On 2014-01-07 03:18, John Young wrote:
Swartz was ratted by a sysadmin, investigated by several sysadmins, some who formerly helped him and were pressured to betray him, indicted with the essential help of sysadmins. University and JSTOR administrators could not have discovered him , aided the investigation, cooperated with the prosecutor, without sysadmins. The cops and prosecutor could not have caught, investigated, coerced witnesses, indicted and killed Swarz without sysadmins. Some of those sysadmins are under lifetime vows of secrecy for cooperating against Swartz.
They were not "ratting" on him A sysadmin tries to keep his systems working.
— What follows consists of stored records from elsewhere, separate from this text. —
Lemma matchMethodAndPath_sound ps method raws a vals :
  matchMethodAndPath ps method raws = Some (a, vals) →
  ∃ p, (p, a) ∈ ps ∧ method_ok p method ∧ path_matches (p_segments p) raws vals.
Proof.
  assert (∀ m, matchPath (method_child m ps) raws = Some (a, vals) →
    (m = "" ∨ m = method ∨ (m = "GET" ∧ method = "HEAD")) →
    ∃ p, (p, a) ∈ ps ∧ method_ok p method ∧ path_matches (p_segments p) raws vals) as Hs.
  { intros m (segments & Hi%elem_of_method_child & Hp)%matchPath_sound Hm. by eexists. }
  unfold matchMethodAndPath. intros Hm.
  destruct (if decide (method = "") then _ else _) as [r|] eqn:E1.
  { injection Hm as ->. case_decide; [done|]. apply (Hs method); auto. }
  destruct (if decide (method = "HEAD") then _ else _) as [r|] eqn:E2.
  { injection Hm as ->. case_decide; [|done]. apply (Hs "GET"); auto. }
  apply (Hs ""); auto.
Qed.

Lemma matchMethodAndPath_complete ps method raws p a vals :
  method ≠ "" → (p, a) ∈ ps → method_ok p method → path_matches (p_segments p) raws vals →
  is_Some (matchMethodAndPath ps method raws).
Proof.
  intros Hne Hi Hm Hp. destruct p as [m segments]. cbn in *.
  assert (is_Some (matchPath (method_child m ps) raws)) as [r Hr]
    by (eapply matchPath_complete; [by apply elem_of_method_child | done]).
  unfold matchMethodAndPath. rewrite (decide_False (P := method = "")) by done.
  destruct (matchPath (method_child method ps) raws) eqn:E1; [by eexists|].
  destruct (if decide (method = "HEAD") then _ else _) eqn:E2; [by eexists|].
  destruct Hm as [Hm|[Hm|[Hm Hh]]]; cbn in Hm; subst.
  - rewrite Hr. by eexists.
  - congruence.
  - rewrite decide_True in E2 by done. congruence.
Qed.
End Match.

(** ** Patterns that never overlap *)

(** Two patterns may match a path in common. *)
Fixpoint overlap (p q : list segment) : bool :=
  match p with
  | [] => match q with [] => true | _ => false end
  | x :: p =>
      match q with
      | [] => false
      | y :: q =>
          match x, y with
          | Multi _, _ | _, Multi _ => true
          | Lit a, Lit b => bool_decide (a = b) && overlap p q
          | Lit a, Wild _ | Wild _, Lit a => negb (bool_decide (a = "/")) && overlap p q
          | Wild _, Wild _ => overlap p q
          end
      end
  end.

Lemma overlap_matches p q raws v v' :
  path_matches p raws v → path_matches q raws v' → overlap p q = true.
Proof.
  intros Hp. revert q v'. induction Hp as [|s raw rest segments vals Hs Hp IH
    |name raw rest segments vals Hs Hp IH|name raw rest]; intros q v' Hq;
    inversion Hq; subst; cbn [overlap]; try done.
  - rewrite bool_decide_true by done. by eapply IH.
  - rewrite bool_decide_false by done. by eapply IH.
  - rewrite bool_decide_false by done. by eapply IH.
  - by eapply IH.
Qed.

Lemma matches_functional p raws v v' : path_matches p raws v → path_matches p raws v' → v = v'.
Proof.
  intros Hp. revert v'. induction Hp; intros v' Hq; inversion Hq; subst; try done; [auto | f_equal; auto].
Qed.

Fixpoint no_overlap (ps : list (list segment)) : bool :=
  match ps with
  | [] => true
  | p :: ps => forallb (λ q, negb (overlap p q)) ps && no_overlap ps
  end.

Lemma no_overlap_unique {B} (f : B → list segment) (l : list B) x y raws v v' :
  no_overlap (f <$> l) = true → x ∈ l → y ∈ l →
  path_matches (f x) raws v → path_matches (f y) raws v' → x = y.
Proof.
  induction l as [|z l IH]; intros Hno Hx Hy Mx My; [by apply elem_of_nil in Hx|].
  cbn in Hno. apply andb_true_iff in Hno as [Hz Hno]. rewrite forallb_forall in Hz.
  assert (∀ w vw vz, w ∈ l → path_matches (f z) raws vz → path_matches (f w) raws vw → False) as Hclash.
  { intros w vw vz Hw Mz Mw. specialize (Hz (f w)). rewrite <- list_elem_of_In in Hz.
    rewrite (overlap_matches _ _ _ _ _ Mz Mw) in Hz. by discriminate Hz; apply list_elem_of_fmap_2. }
  apply elem_of_cons in Hx as [->|Hx], Hy as [->|Hy]; [done|..|by apply IH].
  - by destruct (Hclash y v' v).
  - by destruct (Hclash x v v').
Qed.

(** The order of registration does not matter. *)
Lemma overlap_sym p q : overlap p q = overlap q p.
Proof.
  revert q. induction p as [|x p IH]; intros [|y q]; [done..|]. destruct x, y; cbn; try done; rewrite ?IH; try done.
  f_equal. by apply bool_decide_ext.
Qed.

Lemma no_overlap_perm l l' : l ≡ₚ l' → no_overlap l = true → no_overlap l' = true.
Proof.
  induction 1 as [|x l l' Hl IH|x y l|l1 l2 l3 _ IH1 _ IH2]; cbn; [done|..|by auto].
  - rewrite !andb_true_iff, !forallb_forall. intros [Hx Hno]. split; [|auto].
    intros q Hq. apply Hx. rewrite <- list_elem_of_In in *. by rewrite Hl.
  - rewrite !andb_true_iff. rewrite (overlap_sym y x). tauto.
Qed.

(** ** [findHandler] *)

Inductive routed (A : Type) :=
| Found (a : A) (path_values : list (string * string))
| RedirectTo (path : string)
| MethodNotAllowed (allow : list string)
| NotFound.
Arguments Found {A} a path_values.
Arguments RedirectTo {A} path.
Arguments MethodNotAllowed {A} allow.
Arguments NotFound {A}.

Definition wildcard_names (segments : list segment) : list string :=
  omap (λ s, match s with
             | Wild name => Some name
             | Multi name => if decide (name = "") then None else Some name
             | Lit _ => None
             end) segments.

Section Find.
Context {A : Type} (ps : list (pattern * A)).

(** The patterns, each leading to itself. *)
Definition targets : list (pattern * (pattern * A)) := (λ pa, (pa.1, pa)) <$> ps.

Definition find_match (method path : string) : option ((pattern * A) * list string) :=
  matchMethodAndPath targets method (raw_segments path).

Definition is_multi (p : pattern) : bool :=
  match last (p_segments p) with Some (Multi _) => true | _ => false end.

Definition exactMatch (m : option ((pattern * A) * list string)) (path : string) : bool :=
  match m with
  | None => false
  | Some ((p, _), _) =>
      if negb (is_multi p) then true
      else if negb (ends_slash path) then false
      else bool_decide (length (p_segments p) = length (raw_segments path))
  end.

(** Whether a trailing slash would give an exact match where there is none. *)
Definition slash_redirect (method path : string) : bool :=
  negb (exactMatch (find_match method path) path) && negb (ends_slash path) &&
  exactMatch (find_match method (path +:+ "/")) (path +:+ "/").

(** The methods whose patterns match; GET stands for HEAD too. *)
Definition methods_matching (path : string) : list string :=
  omap (λ m, if decide (m = "") then None
             else match matchPath (method_child m targets) (raw_segments path) with
                  | Some _ => Some m | None => None end)
    (remove_dups ((λ pa, p_method pa.1) <$> ps)).
Definition matchingMethods (path : string) : list string :=
  let found := remove_dups
    (methods_matching path ++ if ends_slash path then [] else methods_matching (path +:+ "/")) in
  sortStrings (if decide ("GET" ∈ found) then remove_dups (found ++ ["HEAD"]) else found).

Definition findHandler (method escapedPath : string) : routed (pattern * A) :=
  let path := if decide (method = "CONNECT") then escapedPath else cleanPath escapedPath in
  if slash_redirect method path then RedirectTo (path +:+ "/")
  else if decide (path ≠ escapedPath) then RedirectTo path
  else match find_match method path with
       | Some (pa, vals) => Found pa (zip (wildcard_names (p_segments pa.1)) vals)
       | None =>
           match matchingMethods path with
           | [] => NotFound
           | allow => MethodNotAllowed allow
           end
       end.

Lemma find_match_sound method path pa vals :
  find_match method path = Some (pa, vals) →
  pa ∈ ps ∧ method_ok pa.1 method ∧ path_matches (p_segments pa.1) (raw_segments path) vals.
Proof.
  intros (p & Hi & Hm & Hp)%matchMethodAndPath_sound. unfold targets in Hi.
  apply list_elem_of_fmap in Hi as ([p' a] & [= -> ->] & Hi). done.
Qed.

Lemma find_match_complete method path pa vals :
  method ≠ "" → pa ∈ ps → method_ok pa.1 method →
  path_matches (p_segments pa.1) (raw_segments path) vals → is_Some (find_match method path).
Proof.
  intros Hne Hi Hm Hp. eapply (matchMethodAndPath_complete _ _ _ pa.1 pa); [done| |done|done].
  unfold targets. by apply (list_elem_of_fmap_2 (λ pa, (pa.1, pa))).
Qed.

(** With patterns that never overlap the search finds the one that matches. *)
Lemma find_match_unique method path pa vals :
  no_overlap ((λ pa, p_segments pa.1) <$> ps) = true → method ≠ "" →
  pa ∈ ps → method_ok pa.1 method → path_matches (p_segments pa.1) (raw_segments path) vals →
  find_match method path = Some (pa, vals).
Proof.
  intros Hno Hne Hi Hm Hp. destruct (find_match_complete _ _ _ _ Hne Hi Hm Hp) as [[pb vb] E].
  rewrite E. apply find_match_sound in E as (Hib & _ & Hpb).
  assert (pb = pa) as -> by exact (no_overlap_unique (λ pa : pattern * A, p_segments pa.1) _ _ _ _ _ _ Hno Hib Hi Hpb Hp).
  by rewrite (matches_functional _ _ _ _ Hp Hpb).
Qed.

Lemma elem_of_methods_matching m path :
  m ∈ methods_matching path ↔
  m ≠ "" ∧ ∃ pa vals, pa ∈ ps ∧ p_method pa.1 = m ∧ path_matches (p_segments pa.1) (raw_segments path) vals.
Proof.
  unfold methods_matching. rewrite list_elem_of_omap. split.
  - intros (m' & _ & E). case_decide; [done|].
    destruct (matchPath _ _) as [[pa vals]|] eqn:Em; [|done]. injection E as ->. split; [done|].
    apply matchPath_sound in Em as (segments & Hi%elem_of_method_child & Hp). unfold targets in Hi.
    apply list_elem_of_fmap in Hi as ([p a] & [= Ep ->] & Hi). subst p. eexists _, _. by split_and!.
  - intros (Hne & pa & vals & Hi & <- & Hp). exists (p_method pa.1). split.
    + apply elem_of_remove_dups. by apply (list_elem_of_fmap_2 (λ pa : pattern * A, p_method pa.1)).
    + rewrite decide_False by done.
      destruct (matchPath_complete (method_child (p_method pa.1) targets) (raw_segments path)
        (p_segments pa.1) pa vals) as [r ->]; [|done|done].
      apply elem_of_method_child. unfold targets. apply list_elem_of_fmap. exists pa.
      split; [|done]. by destruct pa as [[] ?].
Qed.
End Find.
Aaron Swartz was disruptively trespassing on their systems - he was arrogantly and obnoxiously aggressing against them. And that, in fact, was what he was charged with, not with releasing JSTOR IP property, but with screwing up other people's computers. If he had been furtive about collecting the data, the way Snowden was, there never would have been any problem. The problem was that Aaron Swartz was an arrogant asshole who thought he was ruling class and above the law, and that those he aggressed against were menials beneath the law - the Henry Louis Gates phenomenon. One of the things our ruling class filters against is conspicuous and obnoxious arrogance. They don't want us noticing them. Aaron Swartz failed the conspicuous arrogance filter before being granted tenure, so suddenly found himself no longer ruling class.